◆ ENTRIES SHOWN ◆
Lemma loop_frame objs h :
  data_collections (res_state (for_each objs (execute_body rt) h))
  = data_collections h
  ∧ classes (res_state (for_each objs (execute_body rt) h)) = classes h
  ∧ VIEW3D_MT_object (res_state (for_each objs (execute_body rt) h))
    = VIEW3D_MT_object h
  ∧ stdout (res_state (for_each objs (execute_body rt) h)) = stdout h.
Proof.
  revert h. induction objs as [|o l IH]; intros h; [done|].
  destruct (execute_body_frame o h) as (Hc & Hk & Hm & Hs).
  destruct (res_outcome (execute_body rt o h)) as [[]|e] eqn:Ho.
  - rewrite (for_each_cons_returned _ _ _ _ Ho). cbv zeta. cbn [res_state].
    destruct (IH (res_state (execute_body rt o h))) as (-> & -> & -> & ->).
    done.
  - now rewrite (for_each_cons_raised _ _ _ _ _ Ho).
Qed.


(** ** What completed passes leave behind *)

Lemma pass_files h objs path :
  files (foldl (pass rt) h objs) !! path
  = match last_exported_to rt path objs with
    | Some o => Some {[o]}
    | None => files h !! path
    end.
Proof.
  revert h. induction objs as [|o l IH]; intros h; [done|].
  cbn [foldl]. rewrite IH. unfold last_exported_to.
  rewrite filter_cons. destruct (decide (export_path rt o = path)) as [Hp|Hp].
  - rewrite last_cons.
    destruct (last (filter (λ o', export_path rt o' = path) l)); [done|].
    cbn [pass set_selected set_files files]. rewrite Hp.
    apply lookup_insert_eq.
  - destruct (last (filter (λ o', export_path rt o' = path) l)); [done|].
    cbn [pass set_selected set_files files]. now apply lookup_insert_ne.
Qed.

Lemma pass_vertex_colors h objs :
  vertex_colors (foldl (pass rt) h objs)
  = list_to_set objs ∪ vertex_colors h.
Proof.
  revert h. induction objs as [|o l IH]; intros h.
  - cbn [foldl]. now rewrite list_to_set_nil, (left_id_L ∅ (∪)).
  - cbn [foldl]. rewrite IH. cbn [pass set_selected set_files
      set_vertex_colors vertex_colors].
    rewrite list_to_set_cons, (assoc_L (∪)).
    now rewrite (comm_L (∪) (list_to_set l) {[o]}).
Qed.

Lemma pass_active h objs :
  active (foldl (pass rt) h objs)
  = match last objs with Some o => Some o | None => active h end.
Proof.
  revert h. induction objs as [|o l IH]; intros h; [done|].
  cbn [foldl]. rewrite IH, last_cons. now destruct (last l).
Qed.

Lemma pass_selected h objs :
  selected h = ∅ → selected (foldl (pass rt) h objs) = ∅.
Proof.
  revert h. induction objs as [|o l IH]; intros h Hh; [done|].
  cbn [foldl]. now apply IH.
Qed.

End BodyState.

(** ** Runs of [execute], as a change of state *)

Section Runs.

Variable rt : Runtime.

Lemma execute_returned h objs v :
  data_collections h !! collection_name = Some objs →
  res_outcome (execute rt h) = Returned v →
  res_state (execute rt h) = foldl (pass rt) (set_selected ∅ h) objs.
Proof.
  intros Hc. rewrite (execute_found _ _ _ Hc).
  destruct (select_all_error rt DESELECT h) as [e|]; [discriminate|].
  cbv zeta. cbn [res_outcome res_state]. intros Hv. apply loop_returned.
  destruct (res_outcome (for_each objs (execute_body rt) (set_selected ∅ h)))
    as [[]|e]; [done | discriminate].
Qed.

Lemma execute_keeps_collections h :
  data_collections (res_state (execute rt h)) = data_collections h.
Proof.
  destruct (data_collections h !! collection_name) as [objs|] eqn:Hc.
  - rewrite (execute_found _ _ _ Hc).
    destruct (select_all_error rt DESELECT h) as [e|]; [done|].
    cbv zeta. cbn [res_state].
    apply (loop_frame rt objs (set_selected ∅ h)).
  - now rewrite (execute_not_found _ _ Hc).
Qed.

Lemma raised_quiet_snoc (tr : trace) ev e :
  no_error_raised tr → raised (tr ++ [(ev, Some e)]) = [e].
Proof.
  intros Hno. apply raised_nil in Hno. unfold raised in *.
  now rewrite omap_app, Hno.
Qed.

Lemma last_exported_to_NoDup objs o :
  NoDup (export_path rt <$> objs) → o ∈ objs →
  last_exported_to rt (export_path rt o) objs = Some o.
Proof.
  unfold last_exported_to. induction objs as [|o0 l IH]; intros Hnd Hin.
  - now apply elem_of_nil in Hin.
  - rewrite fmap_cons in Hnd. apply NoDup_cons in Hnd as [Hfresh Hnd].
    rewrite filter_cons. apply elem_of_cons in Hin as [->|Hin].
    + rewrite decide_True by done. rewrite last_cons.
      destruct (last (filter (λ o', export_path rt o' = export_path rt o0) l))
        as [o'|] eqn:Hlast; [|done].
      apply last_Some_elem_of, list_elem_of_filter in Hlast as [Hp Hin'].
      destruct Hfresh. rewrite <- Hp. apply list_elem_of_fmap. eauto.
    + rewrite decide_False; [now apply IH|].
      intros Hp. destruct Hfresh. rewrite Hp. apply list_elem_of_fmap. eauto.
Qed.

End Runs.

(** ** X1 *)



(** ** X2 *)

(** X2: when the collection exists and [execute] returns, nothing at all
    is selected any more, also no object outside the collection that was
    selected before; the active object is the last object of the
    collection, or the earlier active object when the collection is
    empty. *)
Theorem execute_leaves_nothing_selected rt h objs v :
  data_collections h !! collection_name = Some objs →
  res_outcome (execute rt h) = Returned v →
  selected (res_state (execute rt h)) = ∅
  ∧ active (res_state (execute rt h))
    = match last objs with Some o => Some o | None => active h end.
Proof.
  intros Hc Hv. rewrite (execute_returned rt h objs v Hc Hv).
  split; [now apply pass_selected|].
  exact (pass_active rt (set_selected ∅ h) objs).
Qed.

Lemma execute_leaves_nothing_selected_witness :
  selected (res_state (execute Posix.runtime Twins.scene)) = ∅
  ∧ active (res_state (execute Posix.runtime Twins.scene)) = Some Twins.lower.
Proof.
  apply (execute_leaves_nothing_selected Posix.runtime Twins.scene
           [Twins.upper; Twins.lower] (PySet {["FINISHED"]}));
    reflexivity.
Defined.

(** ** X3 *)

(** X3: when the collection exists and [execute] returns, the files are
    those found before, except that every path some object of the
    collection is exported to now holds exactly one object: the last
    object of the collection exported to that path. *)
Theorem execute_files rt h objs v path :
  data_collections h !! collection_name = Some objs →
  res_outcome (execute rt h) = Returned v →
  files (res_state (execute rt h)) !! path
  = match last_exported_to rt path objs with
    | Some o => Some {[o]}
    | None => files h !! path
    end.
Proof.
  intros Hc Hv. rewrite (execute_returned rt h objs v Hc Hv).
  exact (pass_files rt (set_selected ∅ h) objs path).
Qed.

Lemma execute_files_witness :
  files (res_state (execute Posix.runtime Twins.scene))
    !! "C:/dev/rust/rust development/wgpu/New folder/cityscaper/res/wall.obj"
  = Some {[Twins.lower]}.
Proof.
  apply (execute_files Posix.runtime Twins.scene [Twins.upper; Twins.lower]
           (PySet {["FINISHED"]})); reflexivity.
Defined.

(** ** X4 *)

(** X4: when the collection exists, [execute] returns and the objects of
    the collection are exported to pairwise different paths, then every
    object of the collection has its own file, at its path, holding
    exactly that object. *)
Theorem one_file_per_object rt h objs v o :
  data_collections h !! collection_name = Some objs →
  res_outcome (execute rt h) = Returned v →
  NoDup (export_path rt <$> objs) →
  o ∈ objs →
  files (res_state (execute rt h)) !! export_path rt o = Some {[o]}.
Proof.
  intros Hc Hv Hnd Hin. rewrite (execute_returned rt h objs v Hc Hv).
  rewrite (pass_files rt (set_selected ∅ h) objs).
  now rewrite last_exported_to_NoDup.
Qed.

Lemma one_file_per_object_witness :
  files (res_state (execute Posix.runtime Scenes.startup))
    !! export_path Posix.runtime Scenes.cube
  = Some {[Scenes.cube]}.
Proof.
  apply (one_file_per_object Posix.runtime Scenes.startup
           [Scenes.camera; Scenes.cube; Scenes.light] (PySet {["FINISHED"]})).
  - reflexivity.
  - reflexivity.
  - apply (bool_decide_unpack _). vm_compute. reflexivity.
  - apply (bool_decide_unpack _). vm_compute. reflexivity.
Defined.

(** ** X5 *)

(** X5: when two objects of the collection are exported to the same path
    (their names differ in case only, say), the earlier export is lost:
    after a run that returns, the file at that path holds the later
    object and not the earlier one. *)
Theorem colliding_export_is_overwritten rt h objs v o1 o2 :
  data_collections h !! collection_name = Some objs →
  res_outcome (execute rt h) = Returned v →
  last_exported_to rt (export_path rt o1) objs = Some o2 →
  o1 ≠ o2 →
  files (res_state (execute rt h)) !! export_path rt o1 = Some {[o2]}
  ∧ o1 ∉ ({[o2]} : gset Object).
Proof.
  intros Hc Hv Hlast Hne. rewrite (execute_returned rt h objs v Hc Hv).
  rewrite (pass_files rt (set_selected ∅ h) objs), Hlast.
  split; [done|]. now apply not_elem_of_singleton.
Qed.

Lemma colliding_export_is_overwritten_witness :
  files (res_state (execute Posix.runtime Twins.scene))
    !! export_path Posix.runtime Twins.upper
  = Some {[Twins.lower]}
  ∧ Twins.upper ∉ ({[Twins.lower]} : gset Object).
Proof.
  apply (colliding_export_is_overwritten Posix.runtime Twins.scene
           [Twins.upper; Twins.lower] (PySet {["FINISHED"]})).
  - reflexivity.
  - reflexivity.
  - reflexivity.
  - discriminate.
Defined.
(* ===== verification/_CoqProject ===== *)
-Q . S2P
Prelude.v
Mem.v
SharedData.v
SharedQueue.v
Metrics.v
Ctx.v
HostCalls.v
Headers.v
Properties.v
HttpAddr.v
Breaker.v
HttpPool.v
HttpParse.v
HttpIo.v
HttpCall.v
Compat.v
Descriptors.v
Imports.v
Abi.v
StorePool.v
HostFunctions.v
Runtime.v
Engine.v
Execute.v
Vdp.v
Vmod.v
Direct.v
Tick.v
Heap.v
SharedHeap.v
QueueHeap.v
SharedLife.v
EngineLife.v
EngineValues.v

◆ TASK GOAL ◆
All lines with the string "Theorem" must be copied from the data.

◆ PROBLEM SOLUTION ◆
Theorem execute_leaves_nothing_selected rt h objs v :
Theorem execute_files rt h objs v path :
Theorem one_file_per_object rt h objs v o :
Theorem colliding_export_is_overwritten rt h objs v o1 o2 :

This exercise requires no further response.